GreediRIS: Scalable Influence Maximization using Distributed Streaming Maximum Cover
Reet Barik, Wade Cappa, S M Ferdous, Marco Minutoli, Mahantesh Halappanavar, Ananth Kalyanaraman
TL;DR
GreediRIS tackles scalable influence maximization by marrying RIS-based sampling with a RandGreedi distributed submodular optimization framework. It reformulates seed selection as a max-$k$-cover problem over RIS samples and introduces streaming aggregation and sender truncation to significantly reduce inter-node communication while preserving approximation guarantees. Empirical results on up to 512 compute nodes demonstrate substantial speedups (up to ~36x for IC and ~29x for LT) with minimal quality loss (~2.72%), and the approach extends to OPIM, illustrating broad applicability to distributed submodular optimization in large-scale graphs. The work offers a general, practical pathway for deploying RIS-based InfMax at scale on modern HPC systems.
Abstract
Influence maximization--the problem of identifying a subset of k influential seeds (vertices) in a network--is a classical problem in network science with numerous applications.
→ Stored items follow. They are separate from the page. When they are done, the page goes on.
(** X5.  What reaches the file system: when every item is handled and an
    output file is configured, that file is written once per JSON item, in
    input order, with the item's bytes, so that the last JSON item is the
    last write; without an output file nothing is written.  Items that are
    not JSON are never written.  Removals and writes name the same files in
    the same order. *)
Theorem outputWorkflowEntryPoint_written config input :
  forallb handled input = true ->
  written (fst (outputWorkflowEntryPoint config input)) =
    (if 0 <? length (cfg_json_file config)
     then map (fun d => (cfg_json_file config, payload_text d))
              (filter is_json input)
     else [])
  /\ removed (fst (outputWorkflowEntryPoint config input)) =
     map fst (written (fst (outputWorkflowEntryPoint config input))).
Proof.
  unfold outputWorkflowEntryPoint.
  set (w := cfg_json_file config). set (p := cfg_json config).
  intros H. split; [|apply removed_loop].
  induction input as [|a input IH]; [destruct (0 <? length w); reflexivity|].
  cbn [forallb] in H. apply andb_prop in H as [Ha H].
  change (a :: input) with ([a] ++ input).
  rewrite loop_app by (cbn [forallb]; rewrite Ha; reflexivity).
  cbn [fst app filter]. rewrite written_app, (IH H), (written_one w p a Ha).
  destruct (is_json a), (0 <? length w); reflexivity.
Qed.

Lemma outputWorkflowEntryPoint_written_witness :
  written (fst (outputWorkflowEntryPoint (mkConfig true (bytes "out.json"))
                  [item "application/json" (PBytes (bytes "{}"));
                   item "text/plain" (PString (bytes "hi"));
                   item "application/json" (PBytes (bytes "[]"))])) =
    [(bytes "out.json", bytes "{}"); (bytes "out.json", bytes "[]")]
  /\ removed (fst (outputWorkflowEntryPoint (mkConfig true (bytes "out.json"))
                  [item "application/json" (PBytes (bytes "{}"));
                   item "text/plain" (PString (bytes "hi"));
                   item "application/json" (PBytes (bytes "[]"))])) =
     [bytes "out.json"; bytes "out.json"].
Proof.
  apply (outputWorkflowEntryPoint_written (mkConfig true (bytes "out.json"))
           [item "application/json" (PBytes (bytes "{}"));
            item "text/plain" (PString (bytes "hi"));
            item "application/json" (PBytes (bytes "[]"))]).
  reflexivity.
Defined.
Lemma assigned_agent_in_roster_witness :
  @assign_tickets first_seen_order insertion_sort demo_agents demo_tickets = Ok demo_out
  ∧ ∃ agent, agent ∈ demo_agents ∧ agent_id agent = "agent_002".
Proof.
  split; [vm_compute; reflexivity|].
  apply (@assigned_agent_in_roster first_seen_order insertion_sort demo_agents demo_tickets
           demo_out
           {| Assignment.ticket_id := "TKT-2"; Assignment.title := "VPN tunnel";
              Assignment.assigned_agent_id := "agent_002";
              Assignment.rationale :=
                "Assigned to Alex Rodriguez (agent_002) based on expertise in 'VPN_Troubleshooting' (7), 'Networking' (9). and lower current workload. High priority ticket requiring immediate attention." |}).
  - vm_compute. reflexivity.
  - unfold demo_out. right. left.
Defined.

(** ** Totals that are numbers *)

(** X16: the total of a score that [calculate_agent_score] returns for
    an agent whose experience level is not negative, at a priority of at
    most 10 (the classifier returns no other), is never NaN: it is a
    number that [<] compares with every other total.  A skill component
    may well be infinite; only an experience component of [-inf] could
    cancel it into NaN. *)
Theorem total_score_is_a_number (agent : Agent) (required_skills : list string)
    (priority_score current_load : Z) (score_info : ScoreInfo) :
  0 ≤ experience_level agent →
  priority_score ≤ 10 →
  calculate_agent_score agent required_skills priority_score current_load
    = Ok score_info →
  PyNum.is_nan (total_score score_info) = false
  ∧ PyNum.is_nan (skill_score score_info) = false
  ∧ PyNum.is_nan (experience_score score_info) = false
  ∧ PyNum.is_nan (priority_bonus score_info) = false
  ∧ ∀ other, PyNum.is_nan other = false →
      PyNum.le (total_score score_info) other = true
      ∨ PyNum.lt other (total_score score_info) = true.
Proof.
  intros Hlevel Hp Hscore.
  pose proof (total_score_not_nan _ _ _ _ _ Hlevel Hp Hscore) as Htotal.
  apply calculate_agent_score_Ok in Hscore
    as (Hskill & Hexp & _ & _ & Hbonus & _).
  split; [done|]. split; [by apply skill_match_not_nan in Hskill|].
  split; [by apply experience_finite in Hexp as [? _]|].
  split; [by apply bonus_finite in Hbonus as [? _]|].
  intros other Hother. rewrite PyNumFacts.le_not_lt by done.
  destruct (PyNum.lt other (total_score score_info)); [by right | by left].
Qed.
Lemma GetAppProperty_loaded m t app property :
  Config m = Some t ->
  GetAppProperty m app property =
    match Get t (dotted app property) with
    | Some (Leaf (VString s)) => Ret (s, None)
    | Some _ => Panicked TypeAssertion
    | None => Ret ("", Some (PropertyNotFound app property))
    end.
Proof.
  intros Hc. unfold GetAppProperty. rewrite Hc.
  by destruct (Get t (dotted app property)) as [[[]| |]|].
Qed.

(** C1: on a loaded configuration, [GetAppProperty] returns [v] with the nil
    error when section [app] contains [property = v]; it returns the
    not-found error exactly when the dotted path is absent, and then with
    the empty string; a result with the nil error is always the string
    found at the path, never an empty string standing for an absent value.
    The error carries both names: its text is the message of the source
    with [property] and [app] written into it, and for property names
    without an apostrophe the error of one pair of names is never the error
    of another pair. *)
Theorem C1_GetAppProperty_resolves m t app property :
  Config m = Some t ->
  (forall v, section_has t app property v ->
             GetAppProperty m app property = Ret (v, None)) /\
  (path_absent t app property <->
   exists s, GetAppProperty m app property =
               Ret (s, Some (PropertyNotFound app property))) /\
  (path_absent t app property ->
   GetAppProperty m app property =
     Ret ("", Some ("Configuration missing '" +:+ property
                      +:+ "' section under [" +:+ app +:+ "] heading."
                      +:+ newline))) /\
  (forall s, GetAppProperty m app property = Ret (s, None) ->
             Get t (dotted app property) = Some (Leaf (VString s)) /\
             ~ path_absent t app property) /\
  (forall app' property',
     no_quote property = true -> no_quote property' = true ->
     PropertyNotFound app' property' = PropertyNotFound app property ->
     app' = app /\ property' = property).
Proof.
  intros Hc. rewrite (GetAppProperty_loaded _ _ _ _ Hc). unfold path_absent.
  split; [|split; [|split; [|split]]].
  - intros v Hv. by rewrite (section_has_Get _ _ _ _ Hv).
  - split.
    + intros ->. by eexists.
    + intros [s Hs].
      destruct (Get t (dotted app property)) as [[[]| |]|]; by simplify_eq.
  - by intros ->.
  - intros s Hs.
    destruct (Get t (dotted app property)) as [[[]| |]|]; by simplify_eq.
  - intros app' property' Hq Hq' Heq.
    by apply PropertyNotFound_inj.
Qed.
The problem is NP-hard, but there exist efficient polynomial time approximations. However, scaling these algorithms still remain a daunting task due to the complexities associated with steps involving stochastic sampling and large-scale aggregations. In this paper, we present a new parallel distributed approximation algorithm for influence maximization with provable approximation guarantees. Our approach, which we call GreediRIS, leverages the RandGreedi framework--a state-of-the-art approach for distributed submodular optimization--for solving a step that computes a maximum k cover. GreediRIS combines distributed and streaming models of computations, along with pruning techniques, to effectively address the communication bottlenecks of the algorithm. Experimental results on up to 512 nodes (32K cores) of the NERSC Perlmutter supercomputer show that GreediRIS can achieve good strong scaling performance, preserve quality, and significantly outperform the other state-of-the-art distributed implementations. For instance, on 512 nodes, the most performant variant of GreediRIS achieves geometric mean speedups of 28.99x and 36.35x for two different diffusion models, over a state-of-the-art parallel implementation. We also present a communication-optimized version of GreediRIS that further improves the speedups by two orders of magnitude.